* _Work request_
Look for "bprop" in every line of the listing. Copy the lines that have it.

* _Provided data_
(* ===== verification/_CoqProject ===== *)
-Q . S2P
Prelude.v
CString.v
InetAddr.v
Cksum.v
Ping.v
RwLock.v
MsgQueue.v
Sys.v
MqOpen.v
PxSem.v
SemOpen.v
ProdCons.v
SemCopy.v
MutexCond.v
RobustIO.v
Rtt.v
FileServer.v
SeqFile.v
GetAddrInfo.v
SelectServer.v
ClientLoops.v
WebClient.v
Traced.v
WebSelect.v
PreThread.v
PreFork.v
AddrLoop.v
EchoAuthor.v
SockAddr.v
Icmp.v
Traceroute.v
Icmpd.v
SigIO.v
UdpCksum.v
IfiInfo.v
IpExchange.v
MqNotify.v
Counters.v
SemPair.v
SemMany.v
SharedRing.v
SvMpx.v
MutexBook.v
SigChld.v
SourceRoute.v
(* ===== verification/CString.v ===== *)
(** * C strings and integer formatting

    A C string is the list of its characters (as integers) without the
    terminating null byte.  This file holds the pieces of <string.h> and
    <stdio.h> that the sources under src/ call: [strchr] on a constant string,
    and the [%u], [%d] and [%x] conversions of [sprintf]/[snprintf]. *)

From S2P Require Import Prelude.
From Stdlib Require Ascii String.
Export String.StringSyntax.

Fixpoint cstr (s : String.string) : list Z :=
  match s with
  | String.EmptyString => []
  | String.String c s' => Z.of_N (Ascii.N_of_ascii c) :: cstr s'
  end.
Arguments cstr s%_string_scope.

Definition NEWLINE : Z := 10.
Definition DOT : Z := 46.
Definition COLON : Z := 58.

(** [strchr(s, c)], as the offset of the first match. *)
Fixpoint strchr (s : list Z) (c : Z) : option Z :=
  match s with
  | [] => None
  | x :: s' => if x =? c then Some 0 else Z.succ <$> strchr s' c
  end.

(** The digit characters that [sprintf] prints. *)
Definition digit_char (d : Z) : Z := if d <? 10 then 48 + d else 87 + d.

(** [sprintf] of an unsigned value in base [base]: the do-while loop that
    produces the digits from the least significant one.  [fuel] bounds the
    number of digits. *)
Fixpoint fmt_aux (fuel : nat) (base v : Z) (acc : list Z) : list Z :=
  match fuel with
  | O => acc
  | S f =>
      let acc' := digit_char (v mod base) :: acc in
      if v / base =? 0 then acc' else fmt_aux f base (v / base) acc'
  end.

Definition sprintf_u (v : Z) : list Z := fmt_aux 10 10 v [].
Definition sprintf_x (v : Z) : list Z := fmt_aux 8 16 v [].
Definition sprintf_d (v : Z) : list Z :=
  if v <? 0 then 45 :: sprintf_u (- v) else sprintf_u v.

(** The value of a list of digits, most significant first. *)
Definition horner (base : Z) (ds : list Z) (v : Z) : Z :=
  fold_left (fun a d => a * base + d) ds v.

Lemma horner_app base ds1 ds2 v :
  horner base (ds1 ++ ds2) v = horner base ds2 (horner base ds1 v).
Proof. apply fold_left_app. Qed.

Lemma horner_mono base ds v :
  2 <= base -> 0 <= v -> Forall (fun d => 0 <= d) ds -> v <= horner base ds v.
Proof.
  intros Hb Hv Hds. revert v Hv.
  induction Hds as [|d ds Hd _ IH]; intros v Hv; simpl; [lia|].
  transitivity (v * base + d); [nia|]. apply IH. nia.
Qed.

(** The digits printed by [fmt_aux], as digit values. *)
Fixpoint digits_of (fuel : nat) (base v : Z) : list Z :=
  match fuel with
  | O => []
  | S f => (if v / base =? 0 then [] else digits_of f base (v / base)) ++ [v mod base]
  end.

Lemma fmt_aux_digits fuel base v acc :
  fmt_aux fuel base v acc = map digit_char (digits_of fuel base v) ++ acc.
Proof.
  revert v acc. induction fuel as [|f IH]; intros v acc; [done|]. simpl.
  rewrite map_app, <- app_assoc. case_match; [done|]. by rewrite IH.
Qed.

Lemma digits_of_range fuel base v :
  0 < base -> Forall (fun d => 0 <= d < base) (digits_of fuel base v).
Proof.
  intros Hb. revert v. induction fuel as [|f IH]; intros v; simpl; [constructor|].
  apply Forall_app. split; [case_match; [constructor|apply IH]|].
  constructor; [by apply Z.mod_pos_bound|constructor].
Qed.

Lemma horner_digits fuel base v :
  1 < base -> 0 <= v < base ^ Z.of_nat fuel -> horner base (digits_of fuel base v) 0 = v.
Proof.
  intros Hb. revert v. induction fuel as [|f IH]; intros v Hv; [simpl in *; lia|].
  rewrite Nat2Z.inj_succ, Z.pow_succ_r in Hv by lia. simpl. rewrite horner_app.
  pose proof (Z_div_mod_eq_full v base) as E.
  case_match eqn:Hq; bprop.
  - rewrite Hq in E. cbn. lia.
  - rewrite IH; [cbn; lia|]. split; [apply Z.div_pos; lia|].
    apply Z.div_lt_upper_bound; lia.
Qed.

Lemma digits_of_length fuel base v : (length (digits_of fuel base v) <= fuel)%nat.
Proof.
  revert v. induction fuel as [|f IH]; intros v; simpl; [lia|].
  rewrite length_app. case_match; simpl; [lia|]. specialize (IH (v / base)). lia.
Qed.

(** A value below [base ^ k] prints at most [k] digits. *)
Lemma digits_of_short fuel base v k :
  1 < base -> (0 < k)%nat -> 0 <= v < base ^ Z.of_nat k ->
  (length (digits_of fuel base v) <= k)%nat.
Proof.
  intros Hb. revert v k. induction fuel as [|f IH]; intros v k Hk Hv; simpl; [lia|].
  rewrite length_app. simpl. case_match eqn:Hq; bprop; simpl; [lia|].
  destruct k as [|k]; [lia|]. rewrite Nat2Z.inj_succ, Z.pow_succ_r in Hv by lia.
  assert (Hd : v / base < base ^ Z.of_nat k) by (apply Z.div_lt_upper_bound; lia).
  pose proof (Z.div_pos v base ltac:(lia) ltac:(lia)).
  destruct k as [|k]; [simpl in Hd; lia|].
  specialize (IH (v / base) (S k) ltac:(lia) ltac:(lia)). lia.
Qed.

Lemma digits_of_nonnil fuel base v : (0 < fuel)%nat -> digits_of fuel base v <> [].
Proof. intros. destruct fuel; [lia|]. simpl. intros E. by apply app_nil in E as [_ ?]. Qed.

Lemma sprintf_u_digits v : sprintf_u v = map digit_char (digits_of 10 10 v).
Proof. unfold sprintf_u. by rewrite fmt_aux_digits, app_nil_r. Qed.

Lemma sprintf_x_digits v : sprintf_x v = map digit_char (digits_of 8 16 v).
Proof. unfold sprintf_x. by rewrite fmt_aux_digits, app_nil_r. Qed.

Example sprintf_u_ex : sprintf_u 255 = cstr "255".
Proof. reflexivity. Qed.
Example sprintf_x_ex : sprintf_x 0xfe80 = cstr "fe80".
Proof. reflexivity. Qed.

(** The offset found by [strchr] in the two digit tables of the parsers. *)
Definition digits : list Z := cstr "0123456789".
Definition xdigits_l : list Z := cstr "0123456789abcdef".
Definition xdigits_u : list Z := cstr "0123456789ABCDEF".

Lemma strchr_Some s c i :
  strchr s c = Some i -> 0 <= i < Z.of_nat (length s) /\ s !! Z.to_nat i = Some c.
Proof.
  revert i. induction s as [|x s IH]; intros i H; simplify_eq/=.
  case_match; bprop; simplify_eq; [split; [lia|done]|].
  apply fmap_Some in H as (j & Hj & ->). destruct (IH j Hj) as [Hr Hl].
  split; [lia|]. replace (Z.to_nat (Z.succ j)) with (S (Z.to_nat j)) by lia. done.
Qed.

Lemma small_Z_cases (P : Z -> Prop) (n : nat) :
  (forall i, (i < n)%nat -> P (Z.of_nat i)) -> forall d, 0 <= d < Z.of_nat n -> P d.
Proof. intros H d Hd. rewrite <- (Z2Nat.id d) by lia. apply H. lia. Qed.

Lemma strchr_digits c d : strchr digits c = Some d <-> 0 <= d < 10 /\ c = 48 + d.
Proof.
  split.
  - intros H. apply strchr_Some in H as [Hd Hc]. change (Z.of_nat _) with 10 in Hd.
    split; [done|]. revert d Hd Hc. refine (small_Z_cases _ 10 _).
    intros i Hi. rewrite Nat2Z.id. do 10 (destruct i as [|i]; [by intros [= <-]|]). lia.
  - intros [Hd ->]. revert d Hd. refine (small_Z_cases _ 10 _).
    intros i Hi. do 10 (destruct i as [|i]; [done|]). lia.
Qed.

Lemma strchr_digit_char d : 0 <= d < 10 -> strchr digits (digit_char d) = Some d.
Proof.
  intros Hd. apply strchr_digits. unfold digit_char. case_match; bprop; lia.
Qed.

Lemma strchr_xdigit_char d : 0 <= d < 16 -> strchr xdigits_l (digit_char d) = Some d.
Proof.
  revert d. refine (small_Z_cases _ 16 _). intros i Hi.
  do 16 (destruct i as [|i]; [done|]). lia.
Qed.

#[global] Arguments strchr : simpl never.
#[global] Arguments sprintf_u : simpl never.
#[global] Arguments sprintf_x : simpl never.
(* ===== verification/InetAddr.v ===== *)
(** * Presentation/network address conversion

    Model of src/UNPLearning/unpv13e/libfree: [inet_pton.c], [inet_ntop.c],
    [inet_aton.c], [inet_pton_ipv4.c] and [inet_ntop_ipv4.c].  The local arrays
    are lists accessed through [aload]/[astore], so that [None] is an access
    outside the array.  The parsers return [Some None] for the C result 0
    ("not a valid address") and [Some (Some bs)] for the result 1 with the bytes
    [bs] copied to [dst]. *)

From S2P Require Import Prelude CString.

Definition INADDRSZ : nat := 4.
Definition IN6ADDRSZ : nat := 16.
Definition INT16SZ : nat := 2.

Inductive family := AF_UNSPEC | AF_INET | AF_INET6 | AF_UNIX | AF_other (n : Z).

#[global] Instance family_eq_dec : EqDecision family.
Proof. solve_decision. Defined.

Module Pton4.
Section WithUninit.
(** The contents of the bytes of a local array that were never written. *)
Context (uninit : Z).

Record state := St {
  saw_digit : bool;
  octets : Z;
  tmp : list Z;      (* u_char tmp[INADDRSZ] *)
  tp : nat           (* index in tmp *)
}.

(** One iteration of the scanning loop of [inet_pton4]. *)
Definition step (s : state) (ch : Z) : option (option state) :=
  match strchr digits ch with
  | Some d =>
      old ← aload (tmp s) (tp s);
      let new := u32 (old * 10 + d) in
      if 255 <? new then Some None
      else
        tmp' ← astore (tmp s) (tp s) (u8 new);
        if negb (saw_digit s) then
          let octets' := octets s + 1 in
          if 4 <? octets' then Some None
          else Some (Some (St true octets' tmp' (tp s)))
        else Some (Some (St (saw_digit s) (octets s) tmp' (tp s)))
  | None =>
      if (ch =? DOT) && saw_digit s then
        if octets s =? 4 then Some None
        else
          tmp' ← astore (tmp s) (S (tp s)) 0;
          Some (Some (St false (octets s) tmp' (S (tp s))))
      else Some None
  end.

Fixpoint loop (src : list Z) (s : state) : option (option state) :=
  match src with
  | [] => Some (Some s)
  | ch :: src' =>
      r ← step s ch;
      match r with
      | None => Some None
      | Some s' => loop src' s'
      end
  end.

Definition init : state := St false 0 (0 :: replicate 3 uninit) 0.

Definition inet_pton4 (src : list Z) : option (option (list Z)) :=
  r ← loop src init;
  match r with
  | None => Some None
  | Some s => if octets s <? 4 then Some None else Some (Some (tmp s))
  end.
End WithUninit.
End Pton4.

Abbreviation inet_pton4 := Pton4.inet_pton4.

Module Pton6.
Section WithUninit.
Context (uninit : Z).
(** The value of [*(uint16_t * )p] where [p] points at the bytes [b0], [b1], and
    the two bytes such a store writes. *)
Definition load16 (be : bool) (b0 b1 : Z) : Z := if be then b0 * 256 + b1 else b1 * 256 + b0.
Definition bytes16 (be : bool) (v : Z) : list Z :=
  if be then [v / 256; v mod 256] else [v mod 256; v / 256].
Definition swap16 (v : Z) : Z := (v mod 256) * 256 + v / 256.

(** The summation loop: what is left of the packet, [nleft] and [sum]. *)
Fixpoint sum_loop (be : bool) (w : list Z) (nleft sum : Z) {struct w} :
    option (list Z * Z * Z) :=
  if nleft >? 1 then
    match w with
    | b0 :: b1 :: w' => sum_loop be w' (nleft - 2) (u32 (sum + load16 be b0 b1))
    | _ => None
    end
  else Some (w, nleft, sum).

(** The odd byte goes in the first byte in memory of [answer]. *)
Definition odd_byte (be : bool) (w : list Z) (nleft sum : Z) : option Z :=
  if nleft =? 1 then
    b ← head w;
    Some (u32 (sum + load16 be b 0))
  else Some sum.

(** [sum = (sum >> 16) + (sum & 0xffff); sum += (sum >> 16); answer = ~sum]. *)
Definition fold_answer (sum : Z) : Z :=
  let sum1 := u32 (Z.shiftr sum 16 + Z.land sum 0xffff) in
  let sum2 := u32 (sum1 + Z.shiftr sum1 16) in
  u16 (Z.lnot sum2).

Definition in_cksum (be : bool) (addr : list Z) (len : Z) : option Z :=
  '(w, nleft, sum) ← sum_loop be addr len 0;
  sum' ← odd_byte be w nleft sum;
  Some (fold_answer sum').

* _Solution_
  case_match eqn:Hq; bprop.
  rewrite length_app. simpl. case_match eqn:Hq; bprop; simpl; [lia|].
  case_match; bprop; simplify_eq; [split; [lia|done]|].
  intros Hd. apply strchr_digits. unfold digit_char. case_match; bprop; lia.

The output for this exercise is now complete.